The argument made over these is that it’s impossible to know Greek, Latin, Sanskrit, Hebrew and all the other languages we borrow from6. Without knowing every language in the world, we may as well adopt foreign words into English and give them an English plural. I’m not sure this argument is valid because you don’t actually have to know all those foreign languages. All you have to memorize are a few exceptions to the spelling of certain words, and god knows there are enough of those already. A few more won’t hurt.

The far more serious problem with original plurals is that they break the English language in unpredictable ways. One example is the word bus — a simple enough word on the face of it, but actually a shortening of the Latin omnibus (“for everyone”, hence a means of public transport). The word omnibus is already plural, so by definition it cannot be pluralized again7. We can never have more than one bus! Which is plainly absurd. When I wait 20 minutes for a bus and suddenly four of them turn up at once, what am I shouting at like a saliva-slick bag-lady? Buses, of course. We can’t use the original plural, it has to be Anglicized and given the normal English -es ending. The same goes for ignoramus. We falsely assume ignoramus is a Latin noun that can be pluralized to *ignorami. I was corrected on this very issue8. ignoramus is a Latin verb meaning “we do not know”, an answer that used to be given by juries when there wasn’t enough evidence to give a proper verdict. For a start it is a verb, so it can’t form a plural the same way nouns do. Secondly, it is already plural. We can never have more than one ignoramus and, sakes alive, that can’t be right.9

When words break like this, they limit the range of our expression. The only alternative to accepting one and only one bus is to accept English plurals in some cases. And hell, why not do it for all cases?10 We are all capable of fluffing a plural form from time to time, so why not cut everyone else some slack. That doesn’t mean original plurals aren’t still fun to use — you can infallibly spot an anal-retentive linguaphile by the way they pluralize forum to fora. But unless you’re showing off a bit of linguistic legerdemain, plurals in -s should be the norm.

Notes

  1. Apologies to the Stones and the Muppets. The only song you could potentially ruin worse would be “We came on the Sloop John Y / My grandfather and I”. 
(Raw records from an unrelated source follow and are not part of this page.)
(** * ImageFromImage: the submission orchestration engine

    A shallow embedding of the JavaScript sources
    [src/manager.js], [src/handlers/chatgpt_handler.js],
    [src/handlers/gemini_handler.js], [src/services/chatgpt_service.js],
    [src/services/gemini_service.js], [src/exif_writer.js],
    [src/file_manager.js] and [src/config.js].

    The browser page, the exiftool process, the file system, Node's
    [path] module and the package p-limit are external.  Each is
    represented by a value that the embedded code threads through its
    calls: what the page will show on the n-th attempt, whether the
    n-th exiftool call succeeds, what a directory contains, what
    [path.resolve] and [path.join] return.  Waits and delays have no
    effect on the state that the code keeps, so they appear only as
    log entries where the code logs them. *)

From stdpp Require Import base option list strings gmap sorting.
From Stdlib Require Import Lia.

(** ** JavaScript values *)

Module Js.

(** An [Error] object: the code inspects [error.name] and
    [error.message] only. *)
Record error := Error { name : string; message : string }.

(** [hay.includes(needle)]. *)
Fixpoint includes (needle hay : string) : bool :=
  String.prefix needle hay ||
  match hay with
  | EmptyString => false
  | String _ rest => includes needle rest
  end.

(** Truthiness of a string: every string but the empty one. *)
Definition truthy (s : string) : bool := negb (String.eqb s "").

(** [new Error(msg)] has name ["Error"]. *)
Definition newError (msg : string) : error := Error "Error" msg.

(** A number, as far as the code and [p-limit] tell numbers apart: an
    integer, a finite number that is not one, an infinity, [NaN]. *)
Inductive number :=
| Integer (z : Z)
| NonInteger
| PositiveInfinity
| NegativeInfinity
| NaN.

(** How an awaited call ends: with a value or with a thrown error. *)
Inductive outcome (A : Type) :=
| Ok (a : A)
| Thrown (e : error).
Arguments Ok {A} a.
Arguments Thrown {A} e.

End Js.

(** ** src/config.js and the options assembled by src/cli.js *)

(** One platform's entry of [options.selectors]: the [readySelectors]
    array (empty when the key is missing, as [|| []] reads it) and the
    keys that hold one selector string. *)
Module Selectors.

Record t := {
  readySelectors : list string;
  named : gmap string string
}.

End Selectors.

Record Options := {
  prompt : string;
  exifAppName : string;
  exifSuccessKey : string;
  exifFailedKey : string;
  (** [--skipIfCreated]; [None] is [undefined]. *)
  skipIfCreated : option bool;
  concurrency : Js.number;
  (** [options.selectors?.gemini] and [options.selectors?.chatgpt];
      [None] when there is no such object. *)
  geminiSelectors : option Selectors.t;
  chatgptSelectors : option Selectors.t
}.
(** * deep-research: the recursive research engine of [src/deep-research.ts]

    A shallow embedding of [deepResearch] and of the helpers it calls,
    followed by the properties of the engine: error propagation, branch
    isolation, aggregation, the breadth/depth policy, termination, progress
    reporting and the scheduling of the tool calls.

    Conventions.
    - A TypeScript [number] that holds a count (breadth, depth, the progress
      counters) is a [Z]; fractional values are outside the model.
    - A promise is modelled by the way it settles: [Resolved v] or
      [Rejected].  The payload of a rejection is not modelled: under
      [Promise.all] it depends on timing and nothing below depends on it.
    - The reasoning oracle ([generateObject]) and the research tools
      ([tool.execute]) are external.  They are fields of a [World]; every
      call is keyed by the position of the calling node in the call tree
      (the list of branch indices from the root) as well as by its
      arguments, so the same prompt may be answered differently at
      different nodes.
    - The observer [onProgress] and the logger do not throw. *)

From Stdlib Require Import ZArith Lia Ascii.
From stdpp Require Import base list strings gmap pretty.

Local Open Scope Z_scope.

(** ** Settled promises *)

Inductive outcome (A : Type) : Type :=
| Resolved (a : A)
| Rejected.
Arguments Resolved {A} a.
Arguments Rejected {A}.

Definition isResolved {A : Type} (p : outcome A) : bool :=
  match p with
  | Resolved _ => true
  | Rejected => false
  end.

(** [Promise.all]: fulfils with the values in the order of the input array
    when every promise fulfils, rejects as soon as one rejects. *)
Fixpoint Promise_all {A : Type} (ps : list (outcome A)) : outcome (list A) :=
  match ps with
  | [] => Resolved []
  | Resolved a :: ps' =>
      match Promise_all ps' with
      | Resolved l => Resolved (a :: l)
      | Rejected => Rejected
      end
  | Rejected :: _ => Rejected
  end.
  2. tooth/teeth arguably falls into a subcategory of nouns that have a double o in the middle that transforms to a double e in the plural (foot/feet, goose/geese, etc.) However even this doesn’t make much sense. Wouldn’t you expect shoop/sheep? “One shoop two sheep, red shoop blue sheep…” 

  3. Willans & Searle, How To Be Topp

  4. Willans & Searle’s sublime Down With Skool!

  5. In linguistic notation, an asterisk in front of a word signifies an impossible or ungrammatical form. 

  6. Well not wholly impossible — John Sheldon knows these and more, but has yet to appoint his representative here on Earth. I owe Mr Sheldon a debt of gratitude for first pointing out to me the exotic plural of octopus

  7. Although the OED attests omnibi as a “humorously confected ‘plural’ of classical Latin omnibus”. 

  8. By the incomparable Mr Jets Connor. The discovery of ignoramus spurred me to write this post. 

  9. It’s worth a short diversion at this point to mention the word syllabus. I have previously argued the plural should be syllabi, but the etymology of the word is far from clear. It’s supposedly classical Latin, originating from a hypothetical Greek σύλλαβος, but the entire basis for this word is a misreading of Cicero. The accepted reading now is sittybas or Greek σιττύβας, thus revising the word syllabus out of existence. Which isn’t to say syllabus isn’t a perfectly good word in English and modern Latin — it is just a recent artifact that makes it harder to argue for a plural based on a classical etymology. 

  10. I know it’s dangerous thinking, but a little bit of consistency won’t hurt the English language. 

Bibliography
  • Butler, Noble. A Practical Grammar of the English Language. Louisville: John P. Morton, 1846. Print.